## Task prompt
All that is needed is each line of the entries holding the word "SendRequested", copied as it stands.

*** Begin section ***

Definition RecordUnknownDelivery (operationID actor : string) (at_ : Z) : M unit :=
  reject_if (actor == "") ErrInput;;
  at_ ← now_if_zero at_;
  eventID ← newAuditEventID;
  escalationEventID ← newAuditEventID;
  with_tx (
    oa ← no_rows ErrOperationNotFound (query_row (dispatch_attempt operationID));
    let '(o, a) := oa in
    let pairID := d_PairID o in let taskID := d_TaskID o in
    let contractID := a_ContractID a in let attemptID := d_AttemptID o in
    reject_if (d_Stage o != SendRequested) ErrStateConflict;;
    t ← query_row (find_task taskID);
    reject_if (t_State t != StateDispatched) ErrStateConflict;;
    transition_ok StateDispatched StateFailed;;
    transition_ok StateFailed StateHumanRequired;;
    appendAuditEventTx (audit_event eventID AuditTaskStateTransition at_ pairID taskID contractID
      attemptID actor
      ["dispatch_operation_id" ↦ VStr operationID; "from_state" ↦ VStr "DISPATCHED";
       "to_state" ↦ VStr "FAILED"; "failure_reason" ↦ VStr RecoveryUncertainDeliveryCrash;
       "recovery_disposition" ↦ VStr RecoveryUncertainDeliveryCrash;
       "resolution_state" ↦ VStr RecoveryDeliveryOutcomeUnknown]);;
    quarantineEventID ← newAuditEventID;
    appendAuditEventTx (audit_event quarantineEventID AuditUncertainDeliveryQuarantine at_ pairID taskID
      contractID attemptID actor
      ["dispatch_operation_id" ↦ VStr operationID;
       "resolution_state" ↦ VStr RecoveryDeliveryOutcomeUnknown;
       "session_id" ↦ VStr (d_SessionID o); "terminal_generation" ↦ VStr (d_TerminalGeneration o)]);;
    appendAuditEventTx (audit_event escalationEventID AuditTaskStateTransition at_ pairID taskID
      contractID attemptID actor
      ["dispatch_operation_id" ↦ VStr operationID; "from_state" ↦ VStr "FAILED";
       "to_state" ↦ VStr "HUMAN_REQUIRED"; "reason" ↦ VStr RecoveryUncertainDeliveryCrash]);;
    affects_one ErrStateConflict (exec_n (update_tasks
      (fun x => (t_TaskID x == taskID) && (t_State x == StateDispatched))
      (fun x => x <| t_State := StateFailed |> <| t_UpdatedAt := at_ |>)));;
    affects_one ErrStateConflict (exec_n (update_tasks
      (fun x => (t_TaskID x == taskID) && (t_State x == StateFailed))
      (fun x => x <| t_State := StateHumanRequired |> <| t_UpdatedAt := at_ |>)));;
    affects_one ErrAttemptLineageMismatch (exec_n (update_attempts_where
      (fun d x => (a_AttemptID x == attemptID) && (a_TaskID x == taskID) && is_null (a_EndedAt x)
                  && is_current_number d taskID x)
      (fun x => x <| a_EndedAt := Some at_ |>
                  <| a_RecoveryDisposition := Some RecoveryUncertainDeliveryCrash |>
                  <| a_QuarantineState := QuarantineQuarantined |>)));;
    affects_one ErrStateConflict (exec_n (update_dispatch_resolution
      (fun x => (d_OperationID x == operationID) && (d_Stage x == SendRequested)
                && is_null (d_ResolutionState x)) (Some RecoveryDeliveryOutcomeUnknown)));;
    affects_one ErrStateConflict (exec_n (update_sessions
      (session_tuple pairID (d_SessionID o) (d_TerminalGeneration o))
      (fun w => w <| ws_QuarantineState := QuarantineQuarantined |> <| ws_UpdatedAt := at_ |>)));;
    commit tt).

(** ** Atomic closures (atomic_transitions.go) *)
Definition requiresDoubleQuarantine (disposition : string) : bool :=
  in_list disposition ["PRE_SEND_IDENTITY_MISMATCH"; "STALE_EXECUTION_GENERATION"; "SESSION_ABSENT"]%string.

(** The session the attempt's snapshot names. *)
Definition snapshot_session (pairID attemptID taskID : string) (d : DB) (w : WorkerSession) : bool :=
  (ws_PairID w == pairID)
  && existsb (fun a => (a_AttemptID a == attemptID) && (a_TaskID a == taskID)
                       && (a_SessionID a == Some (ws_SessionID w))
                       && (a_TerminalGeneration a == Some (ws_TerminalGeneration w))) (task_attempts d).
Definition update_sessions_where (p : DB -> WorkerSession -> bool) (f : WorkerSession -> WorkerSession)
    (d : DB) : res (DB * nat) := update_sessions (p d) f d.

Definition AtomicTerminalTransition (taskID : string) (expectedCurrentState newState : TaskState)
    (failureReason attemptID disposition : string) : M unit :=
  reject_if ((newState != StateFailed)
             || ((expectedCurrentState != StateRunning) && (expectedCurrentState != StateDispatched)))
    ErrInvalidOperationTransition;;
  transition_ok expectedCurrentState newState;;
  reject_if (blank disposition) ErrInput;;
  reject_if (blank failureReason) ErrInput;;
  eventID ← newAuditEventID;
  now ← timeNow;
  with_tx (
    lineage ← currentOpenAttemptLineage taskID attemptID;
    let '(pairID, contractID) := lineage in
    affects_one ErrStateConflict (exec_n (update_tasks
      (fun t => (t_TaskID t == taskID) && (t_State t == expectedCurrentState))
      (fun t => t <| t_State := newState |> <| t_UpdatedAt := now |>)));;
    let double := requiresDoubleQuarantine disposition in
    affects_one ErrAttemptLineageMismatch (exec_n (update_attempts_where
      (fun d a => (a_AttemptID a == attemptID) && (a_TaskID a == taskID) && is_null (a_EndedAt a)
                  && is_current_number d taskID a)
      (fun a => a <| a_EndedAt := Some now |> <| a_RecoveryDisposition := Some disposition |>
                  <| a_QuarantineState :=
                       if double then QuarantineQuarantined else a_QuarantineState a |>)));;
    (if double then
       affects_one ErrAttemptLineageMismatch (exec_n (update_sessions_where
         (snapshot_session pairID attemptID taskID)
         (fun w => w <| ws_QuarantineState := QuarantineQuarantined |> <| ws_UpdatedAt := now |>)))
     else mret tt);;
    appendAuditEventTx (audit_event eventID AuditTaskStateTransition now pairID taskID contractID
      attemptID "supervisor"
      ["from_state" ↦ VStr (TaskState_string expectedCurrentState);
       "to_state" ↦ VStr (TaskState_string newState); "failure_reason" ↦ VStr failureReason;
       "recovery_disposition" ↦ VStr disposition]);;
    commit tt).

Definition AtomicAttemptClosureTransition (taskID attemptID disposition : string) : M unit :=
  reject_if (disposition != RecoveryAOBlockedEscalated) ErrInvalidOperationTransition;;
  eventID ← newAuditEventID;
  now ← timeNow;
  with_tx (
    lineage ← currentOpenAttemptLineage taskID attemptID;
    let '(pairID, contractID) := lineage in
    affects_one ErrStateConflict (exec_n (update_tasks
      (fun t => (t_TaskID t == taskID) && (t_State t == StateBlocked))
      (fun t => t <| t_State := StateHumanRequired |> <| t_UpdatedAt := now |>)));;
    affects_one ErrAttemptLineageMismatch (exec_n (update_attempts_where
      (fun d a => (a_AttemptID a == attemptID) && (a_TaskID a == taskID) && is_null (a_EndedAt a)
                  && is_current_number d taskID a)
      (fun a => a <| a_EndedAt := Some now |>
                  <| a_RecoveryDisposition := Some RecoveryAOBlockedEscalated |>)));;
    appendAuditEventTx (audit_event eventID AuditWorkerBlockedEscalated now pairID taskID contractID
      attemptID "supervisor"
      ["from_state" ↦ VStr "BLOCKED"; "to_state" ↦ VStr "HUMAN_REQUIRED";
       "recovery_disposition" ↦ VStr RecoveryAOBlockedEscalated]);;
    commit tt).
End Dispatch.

*** End section ***
*** Begin section ***

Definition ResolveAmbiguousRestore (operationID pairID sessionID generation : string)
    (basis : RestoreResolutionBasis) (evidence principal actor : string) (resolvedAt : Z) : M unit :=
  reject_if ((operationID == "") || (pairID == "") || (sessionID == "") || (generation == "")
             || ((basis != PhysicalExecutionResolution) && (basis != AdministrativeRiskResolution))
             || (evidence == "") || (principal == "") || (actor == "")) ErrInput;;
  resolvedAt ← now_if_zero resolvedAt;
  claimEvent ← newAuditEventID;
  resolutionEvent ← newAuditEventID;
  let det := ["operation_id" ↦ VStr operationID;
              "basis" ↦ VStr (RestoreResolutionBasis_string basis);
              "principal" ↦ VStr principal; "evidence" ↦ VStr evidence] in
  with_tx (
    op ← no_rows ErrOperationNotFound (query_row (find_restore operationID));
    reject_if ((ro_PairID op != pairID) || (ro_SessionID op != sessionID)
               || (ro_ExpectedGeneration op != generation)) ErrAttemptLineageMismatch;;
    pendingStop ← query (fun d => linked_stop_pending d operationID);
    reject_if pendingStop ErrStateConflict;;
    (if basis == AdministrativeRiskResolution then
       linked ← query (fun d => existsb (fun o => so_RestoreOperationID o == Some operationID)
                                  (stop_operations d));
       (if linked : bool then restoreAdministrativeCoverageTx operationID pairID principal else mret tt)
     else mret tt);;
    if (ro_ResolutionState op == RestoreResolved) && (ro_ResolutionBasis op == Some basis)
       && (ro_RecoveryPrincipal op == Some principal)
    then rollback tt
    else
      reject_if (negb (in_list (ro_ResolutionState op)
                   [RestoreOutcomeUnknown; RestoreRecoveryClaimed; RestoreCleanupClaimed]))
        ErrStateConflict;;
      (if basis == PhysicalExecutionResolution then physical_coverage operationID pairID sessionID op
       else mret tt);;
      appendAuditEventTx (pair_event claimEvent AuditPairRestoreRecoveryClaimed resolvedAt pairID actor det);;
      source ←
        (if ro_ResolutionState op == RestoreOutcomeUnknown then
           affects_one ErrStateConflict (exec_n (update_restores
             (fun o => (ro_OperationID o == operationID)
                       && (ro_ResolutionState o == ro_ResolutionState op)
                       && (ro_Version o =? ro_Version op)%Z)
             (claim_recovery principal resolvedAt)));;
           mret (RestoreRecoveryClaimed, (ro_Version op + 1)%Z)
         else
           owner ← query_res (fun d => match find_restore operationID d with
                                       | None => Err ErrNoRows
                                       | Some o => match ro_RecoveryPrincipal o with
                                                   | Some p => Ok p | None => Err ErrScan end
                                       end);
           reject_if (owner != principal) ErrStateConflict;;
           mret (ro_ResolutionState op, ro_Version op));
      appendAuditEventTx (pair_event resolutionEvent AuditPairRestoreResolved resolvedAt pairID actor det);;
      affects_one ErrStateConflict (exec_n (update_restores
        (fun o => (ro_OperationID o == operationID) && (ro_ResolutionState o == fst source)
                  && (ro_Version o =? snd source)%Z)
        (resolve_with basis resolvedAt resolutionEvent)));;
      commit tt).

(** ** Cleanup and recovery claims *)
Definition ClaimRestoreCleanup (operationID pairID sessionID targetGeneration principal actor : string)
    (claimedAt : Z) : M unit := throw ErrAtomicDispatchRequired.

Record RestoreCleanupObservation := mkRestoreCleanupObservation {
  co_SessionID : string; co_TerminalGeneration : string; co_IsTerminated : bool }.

*** End section ***

## Output for this task
    reject_if (d_Stage o != SendRequested) ErrStateConflict;;
      (fun x => (d_OperationID x == operationID) && (d_Stage x == SendRequested)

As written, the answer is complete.